From then it was just singletrack for the next 10km….. and it strung out with the physiological limiters providing the mechanism for deciding the gaps between riders. What was once a ‘fun’ track to ride when relatively fresh, was now a brutal test of concentration. The climb was done at ‘crazy-eye’ pace. This is probably a little just over Threshold…..when you go down hill it takes a fair while before you get back into the groove. Hitting the good lines is pretty tricky as your arms are baked and oxygen is at a premium!

This was taken about 5 corners from the top of the first climb. Not on race day! I wouldn't have been able to hold the camera!

After the descent we hit up this fireroad. It was long, and it felt like it went on forever. The best bit was how steep it was. I didn’t have my clinometer with me, but the feelometer put it at about 20%. In other words…..it is just really hard to ride, let alone go fast. That is stem chewing territory. After the major climb, there was a slight respite which then sucked you in badly because you then went through this singletrack that sucked the life out of you.
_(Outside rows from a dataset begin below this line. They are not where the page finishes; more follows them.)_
(** X20: [SecretCard.use] puts the card at the end of the secrets of the
    player and makes the player the owner of the card; after it no secret of
    the same name can be used by that player, the same card included:
    [can_use] returns [False] whatever the mana. *)
Theorem secret_not_twice (choose : pid → list obj → World.t → obj)
    (get_targets : nat → World.t → option (list obj))
    (card : nat) (p : pid) (w : World.t) (x : Card.t) :
  World.cards w !! card = Some x → Card.targetable x = false →
  (∀ s, s ∈ Player.secrets (get_player p w) → is_Some (World.cards w !! s)) →
  ∃ w',
    SecretCard_use choose card p w = Ok tt w' ∧
    Player.secrets (get_player p w') = Player.secrets (get_player p w) ++ [card] ∧
    Card.player <$> World.cards w' !! card = Some (Some p) ∧
    ∀ card' x',
      World.cards w' !! card' = Some x' → Card.kind x' = SecretCard →
      Card.targetable x' = false → Card.name x' = Card.name x →
      can_use get_targets card' p w' = Ok false w'.
Proof.
  intros Hx Htarget Hall. eexists. split; [by apply SecretCard_use_Ok|].
  set (w' := World.set_cards _ _).
  assert (Hsecrets : Player.secrets (get_player p w')
                     = Player.secrets (get_player p w) ++ [card]).
  { unfold w'. transitivity (Player.secrets (get_player p (set_player p
       (Player.set_secrets (Player.secrets (get_player p w) ++ [card]) (get_player p w)) w))).
    - by destruct p.
    - by rewrite get_set_player, decide_True. }
  assert (Hcard : World.cards w' !! card = Some (Card.set_player (Some p) x))
    by (unfold w'; simpl; apply lookup_insert_eq).
  split; [exact Hsecrets|]. split; [by rewrite Hcard|].
  intros card' x' Hx' Hkind Htarget' Hname.
  unfold can_use. step (get_card_Ok card' w' x' Hx'). rewrite Hkind.
  unfold SecretCard_can_use, Card_can_use.
  rewrite and_then_assoc. step (get_card_Ok card' w' x' Hx'). rewrite Htarget'.
  rewrite and_then_assoc. unfold ret at 1. unfold and_then at 1.
  rewrite and_then_assoc. unfold mana_cost. rewrite and_then_assoc.
  step (get_card_Ok card' w' x' Hx'). rewrite and_then_assoc, and_then_get.
  unfold ret at 1. unfold and_then at 1. rewrite and_then_assoc, and_then_get.
  unfold ret at 1. unfold and_then at 1.
  destruct (_ <=? _); [|reflexivity].
  step (get_card_Ok card' w' x' Hx'). rewrite and_then_get.
  destruct (secret_names_Ok (Player.secrets (get_player p w')) w') as (names & Hrun & Hnames).
  { intros s Hs. rewrite Hsecrets in Hs. unfold w'. cbn [World.cards World.set_cards].
    destruct (decide (s = card)) as [->|Hne].
    - rewrite lookup_insert_eq. eauto.
    - rewrite lookup_insert_ne by done.
      apply elem_of_app in Hs as [Hs|Hs]; [by apply Hall|].
      by apply list_elem_of_singleton in Hs. }
  step Hrun. unfold ret. f_equal. apply bool_decide_eq_false. intros Hnot. apply Hnot.
  rewrite Hname.
  apply (Hnames card (Card.set_player (Some p) x)); [|exact Hcard].
  rewrite Hsecrets. apply elem_of_app. right. by apply list_elem_of_singleton.
Qed.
It was just hard to go forward on this. However, the resultant descent was top notch. Think of the most technically demanding trail you have ever ridden. Then make it about 5 kilometres long. It was brilliant.
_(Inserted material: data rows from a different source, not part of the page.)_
Lemma dict_get_elem k v d : NoDup (dict_keys d) -> (k, v) ∈ d -> dict_get k d = Some v.
Proof.
  induction d as [|[k' v'] d IH]; simpl; intros Hnd Hin; [by apply elem_of_nil in Hin|].
  apply NoDup_cons in Hnd as [Hk' Hnd].
  apply elem_of_cons in Hin as [[= -> ->]|Hin].
  - by rewrite String.eqb_refl.
  - case_key k k'; [|by apply IH]. exfalso. apply Hk'.
    apply list_elem_of_fmap. by exists (k', v).
Qed.

Lemma dict_get_None k d : dict_get k d = None <-> k ∉ dict_keys d.
Proof.
  induction d as [|[k' v'] d IH]; simpl.
  - split; [|done]. intros _ ?%elem_of_nil. done.
  - rewrite not_elem_of_cons. case_key k k'; naive_solver.
Qed.

Lemma dict_mem_true k d : dict_mem k d = true <-> k ∈ dict_keys d.
Proof.
  unfold dict_mem. destruct (dict_get k d) eqn:E.
  - split; [|done]. intros _. destruct (decide (k ∈ dict_keys d)); [done|].
    apply dict_get_None in n. congruence.
  - apply dict_get_None in E. naive_solver.
Qed.

Lemma dict_mem_false k d : dict_mem k d = false <-> k ∉ dict_keys d.
Proof. rewrite <- dict_mem_true. destruct (dict_mem k d); naive_solver. Qed.

Lemma dict_get_set_eq k v d : dict_get k (dict_set k v d) = Some v.
Proof.
  induction d as [|[k' v'] d IH]; simpl.
  - by rewrite String.eqb_refl.
  - case_key k k'; [by rewrite String.eqb_refl|].
    by case_key k k'.
Qed.

Lemma dict_get_set_ne k k' v d : k <> k' -> dict_get k' (dict_set k v d) = dict_get k' d.
Proof.
  intros Hne. induction d as [|[k2 v2] d IH]; simpl.
  - by case_key k' k.
  - case_key k k2; by case_key k' k2.
Qed.

Lemma dict_keys_set k v d :
  dict_keys (dict_set k v d) = if dict_mem k d then dict_keys d else dict_keys d ++ [k].
Proof.
  unfold dict_mem. induction d as [|[k' v'] d IH]; simpl; [done|].
  case_key k k'.
  unfold dict_keys in *. rewrite IH. by destruct (dict_get k d).
Qed.

Lemma dict_keys_set_elem k k' v d :
  k' ∈ dict_keys (dict_set k v d) <-> k' = k \/ k' ∈ dict_keys d.
Proof.
  rewrite dict_keys_set. destruct (dict_mem k d) eqn:E.
  - apply dict_mem_true in E. naive_solver.
  - rewrite elem_of_app, list_elem_of_singleton. naive_solver.
Qed.

Lemma dict_set_NoDup k v d : NoDup (dict_keys d) -> NoDup (dict_keys (dict_set k v d)).
Proof.
  intros Hd. rewrite dict_keys_set. destruct (dict_mem k d) eqn:E; [done|].
  apply dict_mem_false in E. apply NoDup_app. split_and!; [done| |apply NoDup_singleton].
  intros x Hx ->%list_elem_of_singleton. done.
Qed.

Lemma dict_keys_del_subseteq k d : dict_keys (dict_del k d) ⊆ dict_keys d.
Proof.
  induction d as [|[k' v'] d IH]; simpl; [done|].
  case_key k k'; set_solver.
Qed.

End dict.

(** ** Reading a decoded document in the store *)

Section loaded_doc.
Context (d : pydoc) (h : heap).
Local Abbreviation n := (length h).
Local Abbreviation h1 := (h ++ map (shift_obj n) (snd d)).

Lemma lookup_loaded_new l : h1 !! (n + l) = shift_obj n <$> snd d !! l.
Proof.
  rewrite lookup_app_r by lia.
  replace (length h + l - length h) with l by lia. by rewrite list_lookup_fmap.
Qed.

Lemma dict_get_shift key kvs :
  dict_get key (map (fun kv => (fst kv, shift_value n (snd kv))) kvs)
  = shift_value n <$> dict_get key kvs.
Proof.
  induction kvs as [|[k v] kvs IH]; simpl; [done|]. by case_key key k.
Qed.

Lemma dict_del_shift key kvs :
  dict_del key (map (fun kv => (fst kv, shift_value n (snd kv))) kvs)
  = map (fun kv => (fst kv, shift_value n (snd kv))) (dict_del key kvs).
Proof.
  induction kvs as [|[k v] kvs IH]; simpl; [done|]. case_key key k. by rewrite IH.
Qed.

Lemma dict_keys_shift kvs :
  dict_keys (map (fun kv => (fst kv, shift_value n (snd kv))) kvs) = dict_keys kvs.
Proof. unfold dict_keys. rewrite map_map. done. Qed.

Lemma dict_mem_shift key kvs :
  dict_mem key (map (fun kv => (fst kv, shift_value n (snd kv))) kvs) = dict_mem key kvs.
Proof. unfold dict_mem. rewrite dict_get_shift. by destruct (dict_get key kvs). Qed.

Lemma lookup_loaded_dict v kvs :
  doc_dict d v = Some kvs ->
  exists l, shift_value n v = VRef (n + l) /\
    h1 !! (n + l) = Some (ODict (map (fun kv => (fst kv, shift_value n (snd kv))) kvs)).
Proof.
  destruct v as [s|l]; simpl; [done|]. intros Hd. exists l. split; [done|].
  rewrite lookup_loaded_new. destruct (snd d !! l) as [[xs|kvs']|]; by simplify_eq.
Qed.

Lemma isinstance_dict_loaded v :
  isinstance_dict (shift_value n v) h1 = bool_decide (is_Some (doc_dict d v)).
Proof.
  destruct v as [s|l]; simpl; [done|].
  rewrite lookup_loaded_new. by destruct (snd d !! l) as [[xs|kvs']|].
Qed.

Lemma py_get_loaded v key kvs :
  doc_dict d v = Some kvs ->
  py_get (shift_value n v) key h1
  = inr (shift_value n (default (VScalar SNone) (dict_get key kvs))).
Proof.
  intros (l & -> & Hl)%lookup_loaded_dict. simpl. rewrite Hl, dict_get_shift.
  by destruct (dict_get key kvs).
Qed.

Lemma py_get_loaded_None v key :
  doc_dict d v = None -> py_get (shift_value n v) key h1 = inl AttributeError.
Proof.
  destruct v as [s|l]; simpl; [done|]. rewrite lookup_loaded_new.
  by destruct (snd d !! l) as [[xs|kvs']|].
Qed.

End loaded_doc.

Lemma is_None_shift n v : is_None (shift_value n v) = is_None v.
Proof. by destruct v as [[]|]. Qed.

Lemma py_eq_int_shift n v k : py_eq_int (shift_value n v) k = py_eq_int v k.
Proof. by destruct v as [[]|]. Qed.

Lemma is_None_true v : is_None v = true <-> v = VScalar SNone.
Proof. destruct v as [[]|]; naive_solver. Qed.

(** ** parse_file *)

Section parse_file.
Context (read_yaml : string -> result pydoc) (skeys : list string).
Context (fname : string) (h : heap) (d : pydoc).
Hypothesis Hread : read_yaml fname = inr d.

Lemma parse_file_decode_error e h' :
  read_yaml fname = inl e -> parse_file read_yaml skeys fname h' = inl e.
Proof. intros He. unfold parse_file. by rewrite He. Qed.

(** No mapping under [network]: one of the three shape errors. *)
Lemma parse_file_shape :
  doc_network d = None ->
  parse_file read_yaml skeys fname h = inl (shape_error d).
Proof.
  intros Hnet. unfold parse_file, doc_network, shape_error in *.
  rewrite Hread. simpl. rewrite isinstance_dict_loaded.
  destruct (doc_dict d (fst d)) as [kvs|] eqn:Hc; simpl.
  2:{ done. }
  rewrite (py_get_loaded _ _ _ _ kvs) by done. simpl.
  destruct (dict_get "network" kvs) as [net|] eqn:Hn; simpl; [|done].
  rewrite is_None_shift. destruct (is_None net) eqn:HN.
  - apply is_None_true in HN. by subst.
  - rewrite py_get_loaded_None by done. simpl.
    destruct net as [[]|]; done.
Qed.

(** A mapping under [network] whose version marker is missing or wrong. *)
Lemma parse_file_version net :
  doc_network d = Some net -> version_ok net = false ->
  parse_file read_yaml skeys fname h = inl (Exception (version_error (length h) net)).
Proof.
  intros Hnet Hver. unfold parse_file, doc_network, version_error, version_ok in *.
  rewrite Hread. simpl. rewrite isinstance_dict_loaded.
  destruct (doc_dict d (fst d)) as [kvs|] eqn:Hc; [|done]. simpl.
  rewrite (py_get_loaded _ _ _ _ kvs) by done. simpl.
  destruct (dict_get "network" kvs) as [nv|] eqn:Hn; [|done]. simpl.
  rewrite is_None_shift. destruct (is_None nv) eqn:HN.
  { apply is_None_true in HN. by subst. }
  rewrite (py_get_loaded _ _ _ _ net) by done. simpl.
  destruct (dict_get "version" net) as [ver|] eqn:Hv; simpl; [|done].
  rewrite is_None_shift, py_eq_int_shift.
  destruct (is_None ver) eqn:HV.
  { apply is_None_true in HV. by subst. }
  simpl in Hver. rewrite Hver. simpl. by destruct ver as [[]|].
Qed.

Lemma sorted_nil_inv (l : list string) : sorted l = [] -> l = [].
Proof.
  intros Hs. apply Permutation_nil_r. rewrite <- Hs. unfold sorted.
  by rewrite merge_sort_Permutation.
Qed.

(** A mapping under [network] with the right version: the marker is
    deleted in place and the remaining keys are checked. *)
Lemma parse_file_checked net :
  doc_network d = Some net -> version_ok net = true ->
  exists l : nat, (snd d : list obj) !! l = Some (ODict net) /\
    let n := length h in
    let net' := map (fun kv => (fst kv, shift_value n (snd kv))) (dict_del "version" net) in
    let unknown := filter (fun k => k ∉ skeys) (dict_keys (dict_del "version" net)) in
    parse_file read_yaml skeys fname h =
      if decide (unknown = []) then
        inr (VRef (n + l), <[n + l := ODict net']> (h ++ map (shift_obj n) (snd d)))
      else inl (Exception (UnsupportedSections (sorted unknown))).
Proof.
  intros Hnet Hver. unfold parse_file, doc_network, version_ok in *.
  rewrite Hread. simpl. rewrite isinstance_dict_loaded.
  destruct (doc_dict d (fst d)) as [kvs|] eqn:Hc; [|done]. simpl.
  rewrite (py_get_loaded _ _ _ _ kvs) by done. simpl.
  destruct (dict_get "network" kvs) as [nv|] eqn:Hn; [|done]. simpl.
  rewrite is_None_shift. destruct (is_None nv) eqn:HN.
  { apply is_None_true in HN. by subst. }
  rewrite (py_get_loaded _ _ _ _ net) by done. simpl.
  destruct (dict_get "version" net) as [ver|] eqn:Hv; simpl; [|done].
  apply andb_true_iff in Hver as [HV Heq]. apply negb_true_iff in HV.
  rewrite is_None_shift, py_eq_int_shift, HV, Heq. simpl.
  destruct nv as [s|l]; [done|]. exists l. simpl in Hnet.
  destruct (snd d !! l) as [[xs|kvs']|] eqn:Hl; simplify_eq. split; [done|].
  pose proof (lookup_loaded_new d h l) as Hl1. rewrite Hl in Hl1. simpl in Hl1.
  simpl. rewrite Hl1. simpl. rewrite dict_mem_shift. unfold dict_mem. rewrite Hv. simpl.
  rewrite list_lookup_insert_eq by (by eapply lookup_lt_Some).
  simpl. rewrite dict_del_shift, dict_keys_shift.
  rewrite (list_filter_iff _ (fun k => k ∉ skeys)).
  2:{ intros k. rewrite negb_True, bool_decide_spec. done. }
  destruct (decide (filter _ _ = [])) as [He|Hne].
  - rewrite He. done.
  - rewrite bool_decide_eq_false_2; [done|]. by intros ?%sorted_nil_inv.
Qed.

End parse_file.

(** ** The loop over the files *)

Section load.
Context (read_yaml : string -> result pydoc) (depth : nat).
Implicit Types (h : heap) (files pre post : list string) (fname : string).

Lemma load_one_file_step raw fname h :
  load_one read_yaml depth (dict_keys BY_SECTION) raw fname h =
    match file_step read_yaml depth raw fname h with
    | inl exc => inl (ParseFileException fname exc)
    | inr h' => inr h'
    end.
Proof. done. Qed.

Lemma load_files_app skeys raw pre post h :
  load_files read_yaml depth skeys raw (pre ++ post) h =
    try h' := load_files read_yaml depth skeys raw pre h in
    load_files read_yaml depth skeys raw post h'.
Proof.
  revert h. induction pre as [|f pre IH]; intros h; simpl; [done|].
  destruct (load_one _ _ _ _ f h); simpl; [done|]. apply IH.
Qed.

(** The first file that fails ends the load with its wrapped error. *)
Lemma combine_files_abort pre fname post h0 h e :
  loaded read_yaml depth h0 pre h ->
  file_step read_yaml depth (VRef (length h0)) fname h = inl e ->
  _combine_files read_yaml depth (pre ++ fname :: post) h0
  = inl (ParseFileException fname e).
Proof.
  unfold loaded, _combine_files. intros Hpre Hstep.
  rewrite load_files_app, Hpre. simpl.
  rewrite load_one_file_step, Hstep. done.
Qed.

Lemma file_step_parse_error raw fname h e :
  parse_file read_yaml (dict_keys BY_SECTION) fname h = inl e ->
  file_step read_yaml depth raw fname h = inl e.
Proof. unfold file_step. by intros ->. Qed.

(** A load that returns has decoded, checked and merged every file. *)
Lemma combine_files_loaded files h0 data h :
  _combine_files read_yaml depth files h0 = inr (data, h) ->
  loaded read_yaml depth h0 files h.
Proof.
  unfold _combine_files, loaded, bind. intros H.
  repeat case_match; by simplify_eq.
Qed.

End load.

(** ** The accumulator is reached through no other object *)

Section no_ref.
Context (r : loc).
Implicit Types (h : heap) (cur new v : value).

Lemma no_ref_insert h l o :
  no_ref r h -> VRef r ∉ obj_values o -> no_ref r (<[l := o]> h).
Proof.
  intros Hh Ho l' o' Hl'. destruct (decide (l = l')) as [->|Hne].
  - apply list_lookup_insert_Some in Hl' as [(_ & -> & _)|[? _]]; done.
  - rewrite list_lookup_insert_ne in Hl' by done. by eapply Hh.
Qed.

Lemma dict_set_values {A} k (x y : A) d :
  y ∈ map snd (dict_set k x d) -> y = x \/ y ∈ map snd d.
Proof.
  induction d as [|[k' v'] d IH]; simpl.
  - intros ->%list_elem_of_singleton. by left.
  - case_key k k'; rewrite !elem_of_cons; naive_solver.
Qed.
The rest of the course then meandered around Wyaralong Dam before taking you back to the start finish area. So after the first lap, which felt like a mixture of flat out, slow out and trying to establish some sort of rhythm, I was joined by 3 others. This made it pretty cool. I grabbed some drinks and headed out for lap 2. Two of the 3 decided to take off. So I tried to keep them in check and in vision and tap out another lap.

I was really fortunate to be able to tap into the mindset of an extremely amazing person that I admire greatly over the course of the previous day and the actual race day. Because this was a super tough day on the bike, it was not just the physical demand, but even more importantly, it was the mental side of things that were going to take a fair bit of a slam. Their words were hugely appreciated, and there were numerous times each lap that I drew on the passionate words of wisdom that were provided to me and this kept me pushing on throughout the course of the race. Some races feel ‘easy’ (it’s a relative term), some races feel like a deathmarch. You have be able to dig deep some days and draw on the different inner strength models you have got going. Some times the positive thinking is what gets you over the mountain. Now, that is a serious metaphor right there!!

Lap two was like lap 1 and 3 but it was just pretty blah to be honest. I was going forward, but the heat was making me stay quite honest, and it was really brutally hard.

So finally I got to the last lap and I just decided to empty the tank. There’s no science to it. You have the lap figured out so you try to just empty it all and just manage to finish the race without breaking too much. Breaking usually comes in the form of cramps, crashing, or just running out of energy. It’s not nice and it’s always a fine line trying to take it to the limit. I decided to just unzip the jersey and try and get some cooling air over my torso. I apologise in advance for any photos you see of this on the internet!!

Anyway, after 4 hours and 20 minutes I was able to finally cross the line in 12th place. Then I just went and jumped in the dam to cool off. I couldn’t be bothered taking anything off. I had been eyeing the cool water of the dam since the start of lap two and it did not disappoint.

Results....just fast dudes racing around the mountain. I just wish I was 10kgs lighter sometimes!

So, on reflection the thoughts are pretty simple. I wanted to get a top 10 on a course that hilly and demanding. I didn't quite get it so that is a bit of a kick in the pants. I just didn't have it on the day, and that is how it goes sometimes. There were 11 guys who were faster. That's all it boils down to.

The next thing is just getting prepared for this weekend's race. It is the Wombat 100 in the peaceful town of Woodend. I did this one last year and am really looking forward to doing it again this year with the health a little better than it was last time. The MaxAdventure guys who run this one always put on a fantastic event and it will be unreal to catch up with them!